ガスライティングする人は嘘の情報を流すことがあります。

嘘を真実と思い込ませたり、真実と嘘の情報を巧妙に混ぜて相手に信じ込ませる話術を持っています。

ガスライティングする人の口車に乗せられると、不満があったとしても「やっぱり自分が悪いのではないか」というように罪悪感に駆られてしまう人もいます。

邪魔をする

ガスライティングする人は、他人の邪魔をすることがあります。

他人がやろうとしていることの邪魔をしたり、わざと失敗するように嘘を教えるなど妨害してくるのが特徴です。

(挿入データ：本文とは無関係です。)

(** Some event of a session that is being closed brings it nearer to the end. *)
Lemma closing_progress s : session_ok s → isRunning s = true → (∀ r, ss_run s ≠ Returned r) → ss_closed s = true →
  ∃ e s1, closing s e ∧ sexec s e = Some s1 ∧ (sessionRank s1 < sessionRank s)%nat ∧ ss_closed s1 = true ∧
    ss_reasons s `prefix_of` ss_reasons s1 ∧ (∀ r, ss_run s1 = Returned r → reported (ss_reasons s1) = Some (rs_Reason r)).
Proof.
  intros Hs Hrun Hnot Hc.
  assert (Hcopy : ∀ d, returned (copier_of s d) = false → ∃ e s1, closing s e ∧ sexec s e = Some s1 ∧ (sessionRank s1 < sessionRank s)%nat ∧
    ss_closed s1 = true ∧ ss_reasons s `prefix_of` ss_reasons s1 ∧ (∀ r, ss_run s1 = Returned r → reported (ss_reasons s1) = Some (rs_Reason r))).
  { intros d Hd. destruct (copy_progress s d Hc Hd) as (i & s1 & Hcl & Hstep & Hrank & Hother & Hr & Hc1 & Hrs).
    exists (SCopy d i), s1. split_and!; [done|simpl; by rewrite Hrun| |by rewrite Hc1|by rewrite Hrs|].
    - unfold sessionRank. rewrite Hr. destruct d; simpl in Hrank.
      + pose proof (Hother DirectionUpstreamToDownstream ltac:(done)) as Ho. simpl in Ho. rewrite Ho. lia.
      + pose proof (Hother DirectionDownstreamToUpstream ltac:(done)) as Ho. simpl in Ho. rewrite Ho. lia.
    - rewrite Hr. intros r Hx. by destruct (Hnot r). }
  destruct (returned (ss_down s)) eqn:Hd; [|by apply (Hcopy DirectionDownstreamToUpstream)].
  destruct (returned (ss_up s)) eqn:Hu; [|by apply (Hcopy DirectionUpstreamToDownstream)].
  destruct (run_progress s Hs Hrun Hnot Hd Hu) as (b & s1 & Hstep & Hrank & H1 & H2 & H3 & H4 & H5).
  exists (SLoop b), s1. split_and!; auto; [done|unfold sessionRank; rewrite H1, H2; lia].
Qed.

Lemma sexec_running s e s' : session_ok s → isRunning s = true → sexec s e = Some s' → isRunning s' = true.
Proof.
  intros Hs Hrun Hex. rewrite <-(so_started _ (sexec_ok _ _ _ Hs Hex)). rewrite <-(so_started _ Hs) in Hrun.
  destruct e as [|d| |reason| |d i|b]; simpl in Hex.
  - injection Hex as <-. unfold Run. by rewrite Hrun.
  - destruct (_ <=? _); [|done]. by injection Hex as <-.
  - by injection Hex as <-.
  - destruct reason; try done; by injection Hex as <-.
  - unfold forceCloseFinish in Hex. destruct (ss_forcing s); [done|]. by injection Hex as <-.
  - destruct (isRunning s); [|done]. by apply copy_inv in Hex as (?&?&?&?&->&_).
  - unfold runStep in Hex. destruct (ss_run s), b; simplify_eq/=; repeat (case_match; simplify_eq/=); done.
Qed.

Lemma closed_returns n : ∀ s, (sessionRank s ≤ n)%nat → session_ok s → isRunning s = true → (∀ r, ss_run s ≠ Returned r) →
  ss_closed s = true → returnsWithin n s.
Proof.
  induction n as [|n IH]; intros s Hn Hs Hrun Hnot Hc.
  { exfalso. unfold sessionRank in Hn. unfold isRunning in Hrun. destruct (ss_run s) eqn:Er; cbn [loopRank] in Hn; try lia. by eapply Hnot. }
  destruct (closing_progress s Hs Hrun Hnot Hc) as (e & s1 & He & Hex & Hrank & Hc1 & Hpre & Hret).
  apply (returnsWithin_step n s e s1 He Hex Hpre). destruct (returned_dec s1) as [[r Hr]|Hn1].
  - exists [], s1, r. split_and!; [simpl; lia|done|done|done|by apply Hret].
  - apply IH; [lia|by eapply sexec_ok|by eapply sexec_running|done|done].
Qed.

Lemma sessionRank_bound s : (sessionRank s ≤ 20)%nat.
Proof.
  unfold sessionRank. assert (∀ p, (copyRank p ≤ 5)%nat) as Hc by (intros [|[]| | | | |]; simpl; lia).
  pose proof (Hc (cp_point (ss_down s))). pose proof (Hc (cp_point (ss_up s))). destruct (ss_run s); cbn [loopRank]; lia.
Qed.

(** Closing a session ends it: from every state of a running session whose
    endpoints are closed, at most twenty further steps of its goroutines, with
    reads and writes that now fail, make [Run] return; the reason is shutdown
    if that had been requested by then. *)
Theorem closed_session_returns s : sreachable s → isRunning s = true → (∀ r, ss_run s ≠ Returned r) → ss_closed s = true →
  ∃ es s' r, (length es ≤ 20)%nat ∧ closingRun s es s' ∧ ss_run s' = Returned r ∧
    (ReasonShutdown ∈ ss_reasons s → rs_Reason r = ReasonShutdown).
Proof.
  intros Hs%sreachable_ok Hrun Hnot Hc.
  destruct (closed_returns 20 s (sessionRank_bound s) Hs Hrun Hnot Hc) as (es & s' & r & H1 & H2 & H3 & H4 & H5).
  exists es, s', r. split_and!; try done. intros Hin. pose proof (elem_of_prefix _ _ _ Hin H4) as Hin'.
  unfold reported in H5. rewrite bool_decide_eq_true_2 in H5 by done. by injection H5.
Qed.

Lemma reported_idle reasons r : ReasonIdleTimeout ∈ reasons → reported reasons = Some r → r = ReasonIdleTimeout ∨ r = ReasonShutdown.
Proof. intros Hin. unfold reported. case_bool_decide; [intros [= <-]; by right|]. rewrite bool_decide_eq_true_2 by done. intros [= <-]. by left. Qed.

(** A silent session does not last: when a session with an idle timeout waits
    for events and the timeout passes without any, the controller times it out,
    closes its endpoints and, with reads and writes that now fail, [Run]
    returns with the idle timeout as its reason unless shutdown was requested. *)
Theorem silent_session_ends s l : sreachable s → ss_run s = AtSelect l → 0 < ss_idle s →
  ∃ es s' r, closingRun (elapsed s (ss_idle s)) es s' ∧ ss_run s' = Returned r ∧
    (rs_Reason r = ReasonIdleTimeout ∨ rs_Reason r = ReasonShutdown).
Proof.
  intros Hs%sreachable_ok Hl H0. set (s0 := elapsed s (ss_idle s)).
  assert (Hs0 : session_ok s0) by (apply elapsed_ok; [lia|done]).
  destruct (selecting_completed _ _ Hs Hl) as (Hc & Ha & He & Hx).
  assert (Hend : ∀ s1, session_ok s1 → isRunning s1 = true → (∀ r, ss_run s1 ≠ Returned r) → ss_closed s1 = true →
    ReasonIdleTimeout ∈ ss_reasons s1 → ∃ es s' r, closingRun s1 es s' ∧ ss_run s' = Returned r ∧ (rs_Reason r = ReasonIdleTimeout ∨ rs_Reason r = ReasonShutdown)).
  { intros s1 Hs1 Hrun Hnot Hcl Hin. destruct (closed_returns 20 s1 (sessionRank_bound s1) Hs1 Hrun Hnot Hcl) as (es & s' & r & H1 & H2 & H3 & H4 & H5).
    exists es, s', r. split_and!; try done. eapply reported_idle; [|done]. by eapply elem_of_prefix. }
  destruct (lp_idle l) eqn:Hi.
  - destruct (Ha Hi) as (_ & dl & Ht & Hle). set (l1 := mkLoop (lp_startedAt l) (lp_completed l) None true (lp_contextDone l)).
    assert (H1 : sexec s0 (SLoop BIdle) = Some (with_run s0 (AtIdle l1 (ss_lastActivity s)))).
    { simpl. unfold runStep. simpl. rewrite Hl, Ht, Hi, (proj2 (Z.leb_le dl (ss_now s + ss_idle s))) by done. done. }
    set (s1 := with_run s0 _) in H1. pose proof (sexec_ok _ _ _ Hs0 H1) as Hs1.
    assert (Hlast : ss_lastActivity s ≤ ss_now s) by (apply (so_last _ Hs); unfold isRunning; by rewrite Hl).
    set (s2 := with_run (setReason s1 ReasonIdleTimeout) (AtCloseEndpoints (mkLoop (lp_startedAt l) (lp_completed l) None false (lp_contextDone l)))).
    assert (H2 : sexec s1 (SLoop BNext) = Some s2).
    { simpl. unfold runStep. simpl. destruct (Z.ltb_spec 0 (ss_idle s - (ss_now s + ss_idle s - ss_lastActivity s))); [lia|done]. }
    pose proof (sexec_ok _ _ _ Hs1 H2) as Hs2. eassert (H3 : sexec s2 (SLoop BNext) = Some _) by reflexivity.
    pose proof (sexec_ok _ _ _ Hs2 H3) as Hs3. destruct (Hend _ Hs3) as (es & s' & r & H4 & H5 & H6).
    + apply running_head.
    + intros r. cbn [ss_run with_run]. unfold loopHead. by destruct (_ <? _)%nat.
    + done.
    + simpl. apply elem_of_snoc. by right.
    + exists (SLoop BIdle :: SLoop BNext :: SLoop BNext :: es), s', r. split_and!; try done. cbn [closingRun].
      split; [done|]. exists s1. split; [done|]. split; [done|]. exists s2. split; [done|]. split; [done|]. by eexists.
  - apply (Hend s0); try done.
    + unfold isRunning. simpl. by rewrite Hl.
    + simpl. by rewrite Hl.
    + by apply Hx.
    + by apply He.
Qed.

(** ** A concrete session *)

Definition demo_endpoint : Endpoint := mkEndpoint true true true true.

(** The client sends one byte and ends its stream, then the upstream ends its own. *)
Definition demo_session_events : list sevent :=
  [SRun; SCopy DirectionDownstreamToUpstream (IRead [x41] (Some ReadEOF))] ++
  map (SCopy DirectionDownstreamToUpstream) [IStep; IStep; IWrite 1 false; IStep; IStep; IStep; IStep; IStep] ++
  map (SCopy DirectionUpstreamToDownstream) [IRead [] (Some ReadEOF); IStep; IStep] ++
  map SLoop [BOutcome; BActivity; BOutcome; BNext; BNext].

Lemma srun_reachable s es s' : sreachable s → srun s es = Some s' → sreachable s'.
Proof.
  revert s. induction es as [|e es IH]; intros s Hs; cbn [srun]; [by intros [= <-]|].
  destruct (sexec s e) eqn:E; [|done]. apply IH. by eapply sreach_step.
Qed.

Definition newDemo : session := default (mkSession 0 false false 0 false newCopier newCopier false 0 false 0 None [] [] false 0 NotRunning)
  (NewSession demo_endpoint demo_endpoint 60 100).
Definition demo_session (es : list sevent) : session := default newDemo (srun newDemo es).

Lemma demo_session_reachable es : is_Some (srun newDemo es) → sreachable (demo_session es).
Proof.
  intros [s Hs]. unfold demo_session. rewrite Hs. eapply srun_reachable; [|done]. apply (sreach_new demo_endpoint demo_endpoint 60 100). reflexivity.
Qed.

Lemma demo_result_reachable : sreachable (demo_session demo_session_events).
Proof. apply demo_session_reachable. vm_compute. by eexists. Qed.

そうして相手が失敗すると相手の人格や能力を否定して、自分が優位に立とうとします。

罪を着せようとする

ガスライティングする人は嘘をついて、他人に罪を着せようとすることがあります。

例えば自分の私物をわざと隠しておき、「○○に盗まれた」と騒いだり言い触らすなど、誰かを悪者にしようとします。

自分を被害者に見せかけて周囲の同情を買い、相手を不利な状況に追い込もうとします。

相手の存在・好きなものを否定する

ガスライティングする人は、相手の人格や存在を否定するような発言が多いです。

また相手の好きなものや趣味を否定することで無駄なこと、価値がないもののように思い込ませようとします。

相手の存在や好きなものを否定することで、徐々に自己肯定感を下げようとします。

価値観を押し付けてくる

ガスライティングする人は何かにつけて、自分の価値観を押し付けてきます。

「自分はいつもこうやっているから、お前も同じようにやれ」というように、他人のやり方を否定するのが特徴です。

他人の意思や自由を尊重せず、自分と同じであるように命令してきます。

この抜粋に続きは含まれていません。